**TO DO:** Of all the lines in the entries below, give again exactly those starting at the line containing "Lemma constant_made a" and ending at the line containing "unfold l, kLocationConstantMask.", both ends included, and no others.

· · · · · · ·

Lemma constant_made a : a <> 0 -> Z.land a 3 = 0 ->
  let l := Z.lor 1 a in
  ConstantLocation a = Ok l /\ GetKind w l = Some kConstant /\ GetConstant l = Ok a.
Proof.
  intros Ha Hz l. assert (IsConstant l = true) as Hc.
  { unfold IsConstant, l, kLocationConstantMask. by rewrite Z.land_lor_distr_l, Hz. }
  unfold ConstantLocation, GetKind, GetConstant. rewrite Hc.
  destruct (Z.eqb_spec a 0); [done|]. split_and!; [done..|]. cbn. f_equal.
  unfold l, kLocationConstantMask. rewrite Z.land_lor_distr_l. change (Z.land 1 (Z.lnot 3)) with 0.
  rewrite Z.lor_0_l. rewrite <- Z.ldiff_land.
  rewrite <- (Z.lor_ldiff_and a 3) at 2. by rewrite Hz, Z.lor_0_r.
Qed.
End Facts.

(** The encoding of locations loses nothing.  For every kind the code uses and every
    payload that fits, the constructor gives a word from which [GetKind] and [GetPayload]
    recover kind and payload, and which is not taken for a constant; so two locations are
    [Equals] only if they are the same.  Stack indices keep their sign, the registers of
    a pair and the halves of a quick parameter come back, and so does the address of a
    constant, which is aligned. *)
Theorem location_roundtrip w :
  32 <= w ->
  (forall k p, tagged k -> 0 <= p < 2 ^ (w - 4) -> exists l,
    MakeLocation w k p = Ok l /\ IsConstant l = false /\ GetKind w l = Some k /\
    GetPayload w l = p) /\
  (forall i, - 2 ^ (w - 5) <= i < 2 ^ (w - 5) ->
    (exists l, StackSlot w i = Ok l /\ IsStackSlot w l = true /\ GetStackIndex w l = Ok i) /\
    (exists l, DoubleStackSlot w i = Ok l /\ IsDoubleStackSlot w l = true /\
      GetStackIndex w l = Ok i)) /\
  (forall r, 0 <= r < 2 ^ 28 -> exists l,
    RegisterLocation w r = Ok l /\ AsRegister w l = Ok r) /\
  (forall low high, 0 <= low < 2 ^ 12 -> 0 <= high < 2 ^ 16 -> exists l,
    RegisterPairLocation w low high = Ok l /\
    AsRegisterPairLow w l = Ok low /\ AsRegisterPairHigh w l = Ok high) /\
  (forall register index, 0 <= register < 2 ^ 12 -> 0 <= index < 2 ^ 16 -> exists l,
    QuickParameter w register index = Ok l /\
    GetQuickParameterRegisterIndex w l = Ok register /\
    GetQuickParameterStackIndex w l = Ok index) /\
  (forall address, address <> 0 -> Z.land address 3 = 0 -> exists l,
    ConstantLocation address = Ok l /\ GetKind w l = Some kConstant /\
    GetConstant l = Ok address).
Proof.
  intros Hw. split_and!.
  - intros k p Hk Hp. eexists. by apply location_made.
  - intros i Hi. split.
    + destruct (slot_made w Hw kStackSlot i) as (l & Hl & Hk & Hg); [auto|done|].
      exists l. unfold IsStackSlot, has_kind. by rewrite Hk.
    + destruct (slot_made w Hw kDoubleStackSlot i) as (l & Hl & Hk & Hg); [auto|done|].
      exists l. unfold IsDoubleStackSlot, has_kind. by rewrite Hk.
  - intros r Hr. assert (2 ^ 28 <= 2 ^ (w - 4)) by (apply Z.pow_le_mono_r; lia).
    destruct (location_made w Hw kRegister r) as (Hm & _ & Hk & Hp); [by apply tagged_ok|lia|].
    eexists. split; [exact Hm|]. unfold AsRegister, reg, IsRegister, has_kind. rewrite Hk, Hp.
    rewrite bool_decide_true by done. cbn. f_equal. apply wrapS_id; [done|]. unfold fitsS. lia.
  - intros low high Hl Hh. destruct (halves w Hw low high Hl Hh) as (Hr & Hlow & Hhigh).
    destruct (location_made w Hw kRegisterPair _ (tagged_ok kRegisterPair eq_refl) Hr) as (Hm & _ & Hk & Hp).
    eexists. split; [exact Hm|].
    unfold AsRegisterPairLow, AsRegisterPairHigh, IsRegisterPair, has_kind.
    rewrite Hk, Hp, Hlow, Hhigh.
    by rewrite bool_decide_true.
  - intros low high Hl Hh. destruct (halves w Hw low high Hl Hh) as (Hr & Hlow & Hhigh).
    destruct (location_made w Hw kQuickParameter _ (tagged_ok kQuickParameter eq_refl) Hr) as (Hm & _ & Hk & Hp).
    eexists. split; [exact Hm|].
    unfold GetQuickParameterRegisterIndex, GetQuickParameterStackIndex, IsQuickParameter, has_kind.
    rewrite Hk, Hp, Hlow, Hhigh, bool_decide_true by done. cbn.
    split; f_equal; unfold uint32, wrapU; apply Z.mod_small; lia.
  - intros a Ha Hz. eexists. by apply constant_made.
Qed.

· · · · · · ·

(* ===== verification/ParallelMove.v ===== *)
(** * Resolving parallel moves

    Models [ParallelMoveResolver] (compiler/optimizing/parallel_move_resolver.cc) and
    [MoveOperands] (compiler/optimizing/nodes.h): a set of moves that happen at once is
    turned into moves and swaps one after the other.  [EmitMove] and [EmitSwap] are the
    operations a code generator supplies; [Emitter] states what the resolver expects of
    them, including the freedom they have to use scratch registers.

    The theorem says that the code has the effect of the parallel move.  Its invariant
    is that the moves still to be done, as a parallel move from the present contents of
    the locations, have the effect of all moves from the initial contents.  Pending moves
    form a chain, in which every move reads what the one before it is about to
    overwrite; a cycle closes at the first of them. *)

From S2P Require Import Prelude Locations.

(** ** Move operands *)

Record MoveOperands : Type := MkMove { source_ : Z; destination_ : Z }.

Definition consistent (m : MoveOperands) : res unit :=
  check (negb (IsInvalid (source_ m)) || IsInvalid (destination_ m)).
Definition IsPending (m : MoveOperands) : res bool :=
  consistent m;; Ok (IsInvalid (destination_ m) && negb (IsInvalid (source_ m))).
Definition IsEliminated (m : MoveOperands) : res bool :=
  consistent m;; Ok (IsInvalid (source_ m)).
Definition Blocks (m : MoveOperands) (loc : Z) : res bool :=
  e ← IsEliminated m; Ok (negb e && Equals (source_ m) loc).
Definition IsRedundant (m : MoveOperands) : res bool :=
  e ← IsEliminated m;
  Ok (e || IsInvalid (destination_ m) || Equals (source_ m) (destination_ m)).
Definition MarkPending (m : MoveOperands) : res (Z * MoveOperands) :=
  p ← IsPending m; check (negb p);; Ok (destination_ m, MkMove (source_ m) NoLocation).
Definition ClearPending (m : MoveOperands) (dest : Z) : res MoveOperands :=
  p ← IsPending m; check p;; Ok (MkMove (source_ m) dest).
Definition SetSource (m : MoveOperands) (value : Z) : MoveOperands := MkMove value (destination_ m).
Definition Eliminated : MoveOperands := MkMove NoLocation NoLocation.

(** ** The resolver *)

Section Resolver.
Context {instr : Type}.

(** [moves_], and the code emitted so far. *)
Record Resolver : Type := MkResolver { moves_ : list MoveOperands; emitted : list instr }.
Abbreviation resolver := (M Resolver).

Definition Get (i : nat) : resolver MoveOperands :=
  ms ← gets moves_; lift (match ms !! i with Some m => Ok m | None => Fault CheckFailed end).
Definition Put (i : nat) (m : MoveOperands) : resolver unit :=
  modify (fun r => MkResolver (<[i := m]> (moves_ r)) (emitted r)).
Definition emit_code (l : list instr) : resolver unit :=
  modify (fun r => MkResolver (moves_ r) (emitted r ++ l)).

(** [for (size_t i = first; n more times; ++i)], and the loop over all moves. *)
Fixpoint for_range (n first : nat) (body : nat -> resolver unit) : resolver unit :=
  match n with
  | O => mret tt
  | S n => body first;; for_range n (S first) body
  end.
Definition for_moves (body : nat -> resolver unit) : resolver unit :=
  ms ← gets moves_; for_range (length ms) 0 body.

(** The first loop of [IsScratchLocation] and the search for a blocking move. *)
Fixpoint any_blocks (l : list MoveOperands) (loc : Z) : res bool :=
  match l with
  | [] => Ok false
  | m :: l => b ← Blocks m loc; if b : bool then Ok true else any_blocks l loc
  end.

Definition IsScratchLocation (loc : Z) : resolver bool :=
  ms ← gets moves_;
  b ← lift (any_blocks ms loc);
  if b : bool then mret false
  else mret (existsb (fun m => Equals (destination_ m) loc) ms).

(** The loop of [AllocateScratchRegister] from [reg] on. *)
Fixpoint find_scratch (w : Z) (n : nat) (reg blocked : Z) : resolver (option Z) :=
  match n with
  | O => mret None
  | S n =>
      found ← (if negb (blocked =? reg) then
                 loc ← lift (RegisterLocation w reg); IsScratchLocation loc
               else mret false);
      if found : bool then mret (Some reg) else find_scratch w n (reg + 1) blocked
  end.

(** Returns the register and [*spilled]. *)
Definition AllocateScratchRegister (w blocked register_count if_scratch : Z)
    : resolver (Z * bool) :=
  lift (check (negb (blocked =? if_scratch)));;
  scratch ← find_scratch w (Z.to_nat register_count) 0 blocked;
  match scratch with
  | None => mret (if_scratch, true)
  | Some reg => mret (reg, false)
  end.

· · · · · · ·

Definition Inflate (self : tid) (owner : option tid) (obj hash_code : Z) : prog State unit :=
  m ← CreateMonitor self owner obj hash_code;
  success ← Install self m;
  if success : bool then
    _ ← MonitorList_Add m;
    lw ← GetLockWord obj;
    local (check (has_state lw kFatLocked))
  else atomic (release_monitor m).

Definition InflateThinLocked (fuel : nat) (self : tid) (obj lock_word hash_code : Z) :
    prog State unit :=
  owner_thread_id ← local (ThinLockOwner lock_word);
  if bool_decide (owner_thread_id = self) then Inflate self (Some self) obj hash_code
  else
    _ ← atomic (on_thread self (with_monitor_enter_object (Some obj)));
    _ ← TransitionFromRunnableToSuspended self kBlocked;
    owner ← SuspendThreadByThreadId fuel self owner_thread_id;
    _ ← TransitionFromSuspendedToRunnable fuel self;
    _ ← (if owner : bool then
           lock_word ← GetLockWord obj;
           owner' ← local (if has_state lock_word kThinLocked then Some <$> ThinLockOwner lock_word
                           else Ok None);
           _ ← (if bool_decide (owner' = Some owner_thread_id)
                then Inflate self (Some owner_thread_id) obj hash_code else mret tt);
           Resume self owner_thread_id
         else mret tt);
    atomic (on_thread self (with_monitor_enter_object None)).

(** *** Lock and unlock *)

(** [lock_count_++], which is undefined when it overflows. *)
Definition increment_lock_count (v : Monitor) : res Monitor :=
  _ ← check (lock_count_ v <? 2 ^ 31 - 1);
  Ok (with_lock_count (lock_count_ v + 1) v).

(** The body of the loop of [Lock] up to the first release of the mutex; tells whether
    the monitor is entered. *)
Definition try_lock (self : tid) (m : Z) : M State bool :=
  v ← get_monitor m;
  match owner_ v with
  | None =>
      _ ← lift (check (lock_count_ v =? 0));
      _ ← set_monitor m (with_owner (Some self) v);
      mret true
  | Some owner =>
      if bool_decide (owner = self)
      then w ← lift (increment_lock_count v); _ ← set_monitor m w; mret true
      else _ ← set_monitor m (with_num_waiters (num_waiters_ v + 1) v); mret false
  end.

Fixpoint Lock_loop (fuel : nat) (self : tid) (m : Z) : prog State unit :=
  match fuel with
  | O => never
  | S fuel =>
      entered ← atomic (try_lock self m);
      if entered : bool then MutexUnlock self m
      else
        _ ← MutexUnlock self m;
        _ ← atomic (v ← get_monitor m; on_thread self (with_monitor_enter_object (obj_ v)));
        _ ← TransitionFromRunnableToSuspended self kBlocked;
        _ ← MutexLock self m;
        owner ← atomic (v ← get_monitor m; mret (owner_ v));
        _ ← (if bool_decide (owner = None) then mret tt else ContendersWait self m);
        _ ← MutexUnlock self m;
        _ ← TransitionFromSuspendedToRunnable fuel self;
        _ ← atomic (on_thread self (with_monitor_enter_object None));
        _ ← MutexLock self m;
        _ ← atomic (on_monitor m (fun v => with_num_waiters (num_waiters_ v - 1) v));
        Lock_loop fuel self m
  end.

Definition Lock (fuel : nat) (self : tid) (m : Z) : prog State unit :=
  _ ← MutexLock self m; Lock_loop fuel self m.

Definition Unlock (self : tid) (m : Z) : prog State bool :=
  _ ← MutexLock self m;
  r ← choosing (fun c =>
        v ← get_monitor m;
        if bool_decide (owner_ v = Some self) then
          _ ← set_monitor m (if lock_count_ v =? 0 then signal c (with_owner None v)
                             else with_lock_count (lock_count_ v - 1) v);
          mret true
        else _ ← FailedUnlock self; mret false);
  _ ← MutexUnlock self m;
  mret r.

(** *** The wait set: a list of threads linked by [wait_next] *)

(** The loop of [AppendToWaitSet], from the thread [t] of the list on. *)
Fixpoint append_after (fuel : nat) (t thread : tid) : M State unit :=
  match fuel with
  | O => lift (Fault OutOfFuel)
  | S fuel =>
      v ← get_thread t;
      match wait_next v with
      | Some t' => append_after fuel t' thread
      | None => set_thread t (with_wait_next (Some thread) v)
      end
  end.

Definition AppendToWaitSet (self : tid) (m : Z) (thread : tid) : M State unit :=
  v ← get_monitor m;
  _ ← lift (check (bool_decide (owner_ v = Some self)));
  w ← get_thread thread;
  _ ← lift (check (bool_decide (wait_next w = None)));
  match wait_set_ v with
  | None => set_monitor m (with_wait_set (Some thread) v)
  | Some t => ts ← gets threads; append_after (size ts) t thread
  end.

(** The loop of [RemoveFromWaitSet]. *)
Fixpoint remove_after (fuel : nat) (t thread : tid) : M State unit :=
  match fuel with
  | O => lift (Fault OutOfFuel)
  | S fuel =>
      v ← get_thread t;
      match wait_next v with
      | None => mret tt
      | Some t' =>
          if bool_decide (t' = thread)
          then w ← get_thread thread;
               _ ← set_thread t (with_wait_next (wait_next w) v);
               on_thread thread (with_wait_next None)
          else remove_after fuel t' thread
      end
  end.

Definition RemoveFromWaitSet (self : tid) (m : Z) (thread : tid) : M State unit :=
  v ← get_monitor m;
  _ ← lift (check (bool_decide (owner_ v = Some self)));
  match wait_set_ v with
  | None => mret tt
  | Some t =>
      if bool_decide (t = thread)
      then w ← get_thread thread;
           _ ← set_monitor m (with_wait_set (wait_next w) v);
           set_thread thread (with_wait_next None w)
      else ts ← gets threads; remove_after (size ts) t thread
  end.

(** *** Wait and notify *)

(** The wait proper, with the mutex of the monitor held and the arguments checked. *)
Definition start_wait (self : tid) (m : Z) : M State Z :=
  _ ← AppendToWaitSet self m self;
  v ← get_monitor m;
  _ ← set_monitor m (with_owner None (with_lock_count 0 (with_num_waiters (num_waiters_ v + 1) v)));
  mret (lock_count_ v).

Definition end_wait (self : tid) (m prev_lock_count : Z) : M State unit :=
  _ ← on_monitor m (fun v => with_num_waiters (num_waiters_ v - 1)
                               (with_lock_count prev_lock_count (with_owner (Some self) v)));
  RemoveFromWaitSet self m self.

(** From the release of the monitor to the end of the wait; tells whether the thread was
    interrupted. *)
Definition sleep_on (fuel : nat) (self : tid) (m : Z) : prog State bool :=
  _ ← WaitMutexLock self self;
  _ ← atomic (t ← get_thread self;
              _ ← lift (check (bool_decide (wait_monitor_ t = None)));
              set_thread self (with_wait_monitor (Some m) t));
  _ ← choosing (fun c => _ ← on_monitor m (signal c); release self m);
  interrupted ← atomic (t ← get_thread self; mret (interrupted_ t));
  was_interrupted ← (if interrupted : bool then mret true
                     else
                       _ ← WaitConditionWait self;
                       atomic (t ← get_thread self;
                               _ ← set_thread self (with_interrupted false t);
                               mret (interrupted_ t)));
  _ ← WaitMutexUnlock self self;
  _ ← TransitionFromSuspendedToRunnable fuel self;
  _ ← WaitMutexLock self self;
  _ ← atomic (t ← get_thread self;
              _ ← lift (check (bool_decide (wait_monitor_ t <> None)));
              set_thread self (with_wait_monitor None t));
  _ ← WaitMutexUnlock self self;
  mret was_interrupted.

· · · · · · ·

**REPLY TO THE EXERCISE:**
Lemma constant_made a : a <> 0 -> Z.land a 3 = 0 ->
  let l := Z.lor 1 a in
  ConstantLocation a = Ok l /\ GetKind w l = Some kConstant /\ GetConstant l = Ok a.
Proof.
  intros Ha Hz l. assert (IsConstant l = true) as Hc.
  { unfold IsConstant, l, kLocationConstantMask. by rewrite Z.land_lor_distr_l, Hz. }
  unfold ConstantLocation, GetKind, GetConstant. rewrite Hc.
  destruct (Z.eqb_spec a 0); [done|]. split_and!; [done..|]. cbn. f_equal.
  unfold l, kLocationConstantMask. rewrite Z.land_lor_distr_l. change (Z.land 1 (Z.lnot 3)) with 0.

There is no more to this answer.